(Stored data)
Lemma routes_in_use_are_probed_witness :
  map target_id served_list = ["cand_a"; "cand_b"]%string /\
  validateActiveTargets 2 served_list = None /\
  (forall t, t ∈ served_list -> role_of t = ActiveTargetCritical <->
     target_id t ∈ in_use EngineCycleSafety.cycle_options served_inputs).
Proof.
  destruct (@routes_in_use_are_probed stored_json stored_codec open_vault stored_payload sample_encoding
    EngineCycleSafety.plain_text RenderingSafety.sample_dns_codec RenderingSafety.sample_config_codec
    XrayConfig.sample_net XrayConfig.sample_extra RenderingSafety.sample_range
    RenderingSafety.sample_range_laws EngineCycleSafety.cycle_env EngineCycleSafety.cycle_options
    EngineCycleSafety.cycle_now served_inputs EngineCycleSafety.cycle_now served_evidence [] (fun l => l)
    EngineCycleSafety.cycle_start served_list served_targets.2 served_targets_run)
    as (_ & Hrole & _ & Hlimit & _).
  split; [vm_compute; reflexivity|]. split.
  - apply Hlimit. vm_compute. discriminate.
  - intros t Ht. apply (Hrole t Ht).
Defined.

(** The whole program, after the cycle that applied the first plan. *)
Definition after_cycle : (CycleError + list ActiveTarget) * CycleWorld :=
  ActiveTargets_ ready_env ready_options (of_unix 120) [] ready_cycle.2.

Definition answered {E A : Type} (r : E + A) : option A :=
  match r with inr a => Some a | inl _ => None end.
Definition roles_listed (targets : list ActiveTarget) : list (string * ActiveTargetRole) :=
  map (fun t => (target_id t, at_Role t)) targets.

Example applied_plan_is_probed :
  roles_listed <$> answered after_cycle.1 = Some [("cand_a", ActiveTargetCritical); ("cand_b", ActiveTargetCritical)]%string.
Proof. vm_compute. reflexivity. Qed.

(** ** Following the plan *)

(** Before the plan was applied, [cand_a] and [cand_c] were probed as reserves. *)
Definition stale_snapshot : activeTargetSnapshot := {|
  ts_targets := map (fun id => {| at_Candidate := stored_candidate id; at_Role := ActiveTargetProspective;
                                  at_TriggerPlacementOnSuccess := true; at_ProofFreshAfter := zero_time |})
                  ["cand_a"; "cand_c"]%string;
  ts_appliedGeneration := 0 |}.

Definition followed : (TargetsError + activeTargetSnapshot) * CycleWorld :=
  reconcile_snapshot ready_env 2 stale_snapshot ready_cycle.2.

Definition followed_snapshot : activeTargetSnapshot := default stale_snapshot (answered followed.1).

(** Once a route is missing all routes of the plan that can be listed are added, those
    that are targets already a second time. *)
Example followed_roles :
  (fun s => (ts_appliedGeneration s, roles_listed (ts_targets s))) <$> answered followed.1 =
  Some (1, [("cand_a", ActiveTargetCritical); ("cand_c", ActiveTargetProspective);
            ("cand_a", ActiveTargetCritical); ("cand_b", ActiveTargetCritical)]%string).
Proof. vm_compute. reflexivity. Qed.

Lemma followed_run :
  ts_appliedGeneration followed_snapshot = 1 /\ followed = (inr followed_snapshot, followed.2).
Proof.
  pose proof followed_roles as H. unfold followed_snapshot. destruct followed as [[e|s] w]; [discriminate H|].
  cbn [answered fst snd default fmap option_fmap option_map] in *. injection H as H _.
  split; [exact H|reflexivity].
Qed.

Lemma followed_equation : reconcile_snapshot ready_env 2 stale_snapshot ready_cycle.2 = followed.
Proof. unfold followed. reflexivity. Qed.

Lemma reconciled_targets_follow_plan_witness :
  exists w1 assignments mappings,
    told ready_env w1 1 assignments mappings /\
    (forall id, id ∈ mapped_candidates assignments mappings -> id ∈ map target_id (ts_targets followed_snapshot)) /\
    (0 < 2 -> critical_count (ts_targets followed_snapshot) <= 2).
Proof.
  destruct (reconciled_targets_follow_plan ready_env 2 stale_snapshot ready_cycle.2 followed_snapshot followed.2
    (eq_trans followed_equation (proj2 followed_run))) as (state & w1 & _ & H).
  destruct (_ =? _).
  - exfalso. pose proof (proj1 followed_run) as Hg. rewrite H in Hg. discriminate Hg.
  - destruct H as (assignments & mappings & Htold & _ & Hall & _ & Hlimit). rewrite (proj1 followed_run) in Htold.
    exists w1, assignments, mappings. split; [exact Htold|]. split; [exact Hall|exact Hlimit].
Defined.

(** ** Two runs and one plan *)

# [Task]
Quote exactly the first line of the data and every line after it through the one holding "match r with".

# [Expected output]
Lemma routes_in_use_are_probed_witness :
  map target_id served_list = ["cand_a"; "cand_b"]%string /\
  validateActiveTargets 2 served_list = None /\
  (forall t, t ∈ served_list -> role_of t = ActiveTargetCritical <->
     target_id t ∈ in_use EngineCycleSafety.cycle_options served_inputs).
Proof.
  destruct (@routes_in_use_are_probed stored_json stored_codec open_vault stored_payload sample_encoding
    EngineCycleSafety.plain_text RenderingSafety.sample_dns_codec RenderingSafety.sample_config_codec
    XrayConfig.sample_net XrayConfig.sample_extra RenderingSafety.sample_range
    RenderingSafety.sample_range_laws EngineCycleSafety.cycle_env EngineCycleSafety.cycle_options
    EngineCycleSafety.cycle_now served_inputs EngineCycleSafety.cycle_now served_evidence [] (fun l => l)
    EngineCycleSafety.cycle_start served_list served_targets.2 served_targets_run)
    as (_ & Hrole & _ & Hlimit & _).
  split; [vm_compute; reflexivity|]. split.
  - apply Hlimit. vm_compute. discriminate.
  - intros t Ht. apply (Hrole t Ht).
Defined.

(** The whole program, after the cycle that applied the first plan. *)
Definition after_cycle : (CycleError + list ActiveTarget) * CycleWorld :=
  ActiveTargets_ ready_env ready_options (of_unix 120) [] ready_cycle.2.

Definition answered {E A : Type} (r : E + A) : option A :=
  match r with inr a => Some a | inl _ => None end.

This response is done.